TASK BRIEF:
Please return every line of the records below that holds the word "pretty".

Collected data

(** * Permission-graph reconciliation of the Metabase collection graph

    A shallow embedding of [internal/provider/collection_graph_resource.go]:
    the resource tree built from the flat collection listing, the name
    matcher, the ownership resolver, the permission expander
    ([makeCollectionPermissionsGraphFromModel]), the state filter
    ([filterRecursivePermissions]) and the Create / Read / Update
    handlers, followed by the properties of the specification.

    Conventions.
    - Go's [int] and [int64] are modelled as [Z]; the 64-bit range is
      observable only in [strconv.Atoi], which checks it, and the
      properties that read a group key back assume the group ids in range.
    - Go strings are [string] (byte sequences).
    - [map[string]map[string]Level] is a [gmap string (gmap string string)],
      [map[int]CollectionInfo] a [gmap Z CollectionInfo], [map[int64]bool]
      with only [true] values a [gset Z].
    - Go leaves the iteration order of [range] over a map unspecified.  The
      three loops of the expander over the collections, and their inner
      loops over the groups, take their orders from a [Schedule]; every
      order Go may choose is the order of some schedule.  The filter only
      builds a set of keys and enumerates the map canonically. *)

From Stdlib Require Import ZArith Lia Ascii String.
From stdpp Require Import base gmap strings list fin_maps pretty.

Open Scope string_scope.
Open Scope list_scope.
Open Scope Z_scope.
(** * etl_pipeline.py: the Hugging Face model-metadata ETL, embedded in Rocq

    The development follows [src/etl_pipeline.py]:

    - [transform_models_data] (lines 33-60) builds a pandas DataFrame from the
      raw JSON records, fills missing timestamps, stamps the batch and derives
      the [is_recent] flag;
    - [load_to_postgres] (lines 63-122) opens a psycopg2 connection, ensures
      the table, upserts every row and commits.

    Python objects are an inductive type, the DataFrame is an ordered list of
    named columns, and the side effects (wall clock, store, connection) are
    threaded through a state-and-exception monad over [World].  Logging has no
    effect on any value and is left out. *)

From Stdlib Require Import ZArith Bool List.
From stdpp Require Import base option list gmap strings fin_maps.

Local Open Scope string_scope.
Local Open Scope list_scope.
Local Open Scope Z_scope.

(** ** Python values *)

#[local] Set Warnings "-register-all".

(** What [response.json()] can hand over.  Numbers are integers (the counters
    of the API); JSON floats are not modelled. *)
Inductive json : Type :=
| JNull
| JBool (b : bool)
| JInt (n : Z)
| JStr (s : string)
| JList (xs : list json)
| JDict (kvs : list (string * json)).

(** A cell of the DataFrame.  [Timestamp] is a naive [pd.Timestamp], on the
    time line of [datetime.now()], in nanoseconds since the epoch;
    [TimestampTz] is a zone-aware one.  [Array source] is the array
    ([DatetimeIndex] or Series) that [pd.to_datetime] makes of a value that
    is not a scalar.  [Float n] is the float a column of integers with gaps
    holds in place of the integer [n].  [NaT] and [NaN] are the missing-value
    markers of pandas, beside [None]. *)
Inductive cell : Type :=
| Obj (j : json)
| Timestamp (t : Z)
| TimestampTz (t : Z)
| Array (source : json)
| Float (n : Z)
| NaT
| NaN.

(** A raw record is a [dict] with string keys. *)
Abbreviation RawRecord := (gmap string json).
(** the chart and the budget tell the same story. [getSpendingHistory] returns
    exactly the non-empty buckets of the last 144 epochs in ascending time order, and
    the rolling total is at most the sum of the chart's points (the difference being
    the scaled boundary bucket); with no points the rolling total is zero. *)
Theorem getSpendingHistory_spec (t : SpendTracker) (now : Z) :
  tracker_wf t ->
  let h := getSpendingHistory formatUsd (Some t) now in
  StronglySorted (fun a b => se_timestamp a <= se_timestamp b) h /\
  getRolling24hUsd t now <= sum_of se_usdAmount h /\
  (0 < now -> Z.quot now EPOCH_DURATION - lastWriteEpoch t <= NUM_EPOCHS ->
   h ≡ₚ history_point <$>
     filter (fun b => in_history (Z.quot now EPOCH_DURATION) b = true) (buckets t)).
Proof.
  intros Hwf h. subst h. unfold getSpendingHistory, getRolling24hUsd.
  destruct (Z.leb_spec now 0) as [|Hn].
  { split_and!; [constructor|done|lia]. }
  destruct (Z.gtb_spec (Z.quot now EPOCH_DURATION - lastWriteEpoch t) NUM_EPOCHS).
  { split_and!; [constructor|done|lia]. }
  cbv zeta. split_and!; [apply sort_by_sorted| |].
  - rewrite (sum_of_perm _ _ _ (sort_by_perm _ _)), history_fold, app_nil_l, sum_of_fmap,
      sum_of_filter, rolling_fold_sum.
    set (sh := bucket_share _ _).
    assert (Hle : sum_of sh (buckets t) <= sum_of (fun b =>
      if decide (in_history (Z.quot now EPOCH_DURATION) b = true)
      then (se_usdAmount ∘ history_point) b else 0) (buckets t)).
    { apply sum_of_le. intros b Hb.
      destruct (proj1 (Forall_forall _ _) (twf_buckets t Hwf) b Hb) as [[He _] [Hu _]].
      case_decide as Hin; [by apply bucket_share_bounds|].
      apply not_true_iff_false in Hin. unfold sh. by rewrite share_outside_history. }
    destruct (Z.gtb_spec (0 + sum_of sh (buckets t)) U64_MAX); lia.
  - intros _ _. by rewrite sort_by_perm, history_fold.
Qed.
End history.

(** ** A concrete environment

    An address is encoded as its first 32 characters, padded; each decoder returns one
    fixed account. *)
Definition demo_encode (a : Address) : bytes :=
  take 32 ((Z.of_nat ∘ Ascii.nat_of_ascii <$> String.list_ascii_of_string a) ++ replicate 32 0).

Lemma demo_encode_length a : length (demo_encode a) = 32%nat.
Proof. unfold demo_encode. rewrite length_take, length_app, length_replicate. lia. Qed.

Definition demo_now : Z := 1700000123.
Definition demo_epoch : Z := Z.quot demo_now EPOCH_DURATION.
Definition demo_tracker : SpendTracker :=
  mkTracker
    (mkBucket (demo_epoch - 144) 600 :: mkBucket (demo_epoch - 3) 40
       :: replicate 142 (mkBucket 0 0))
    [mkCounter (demo_encode "protoA") demo_epoch 25] demo_epoch.
Definition demo_contribution : AgentContributionEntry :=
  mkContribution (demo_encode "agent1") (Z.quot demo_now OVERLAY_EPOCH_DURATION)
    (replicate 24 7).
Definition demo_overlay : AgentSpendOverlay :=
  mkOverlay [demo_contribution] [170] [3].
Definition demo_vault : AgentVault :=
  mkVault "owner" 0 [mkAgent "agent1" 2 100 false; mkAgent "agent2" 2 0 false] "fees" Active 255 0 0 0 0 0 0 0 0 0.
Definition demo_policy : PolicyConfig :=
  mkPolicy 1000 500 0 ["protoA"] 0 100 0 false true [30] 1 "vault" [] false 0 255 0 0.

#[export] Instance demo_env : ResolverEnv unit := {
  addressEncode := demo_encode;
  addressDecode := fun _ => None;
  getVaultPDA := fun o i => o +:+ pretty i;
  getPolicyPDA := fun a => a +:+ "/policy";
  getTrackerPDA := fun a => a +:+ "/tracker";
  getAgentOverlayPDA := fun a _ => a +:+ "/overlay";
  getConstraintsPDA := fun a => a +:+ "/constraints";
  deriveAta := fun a m => a +:+ "/" +:+ m;
  decodeAgentVault := fun _ => Ok demo_vault;
  decodePolicyConfig := fun _ => Ok demo_policy;
  decodeSpendTracker := fun _ => Ok demo_tracker;
  decodeAgentSpendOverlay := fun _ => Ok demo_overlay;
  decodeInstructionConstraints := fun _ => Ok tt;
}.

RESPONSE TO THE TASK:
From stdpp Require Import base gmap strings list fin_maps pretty.
  getVaultPDA := fun o i => o +:+ pretty i;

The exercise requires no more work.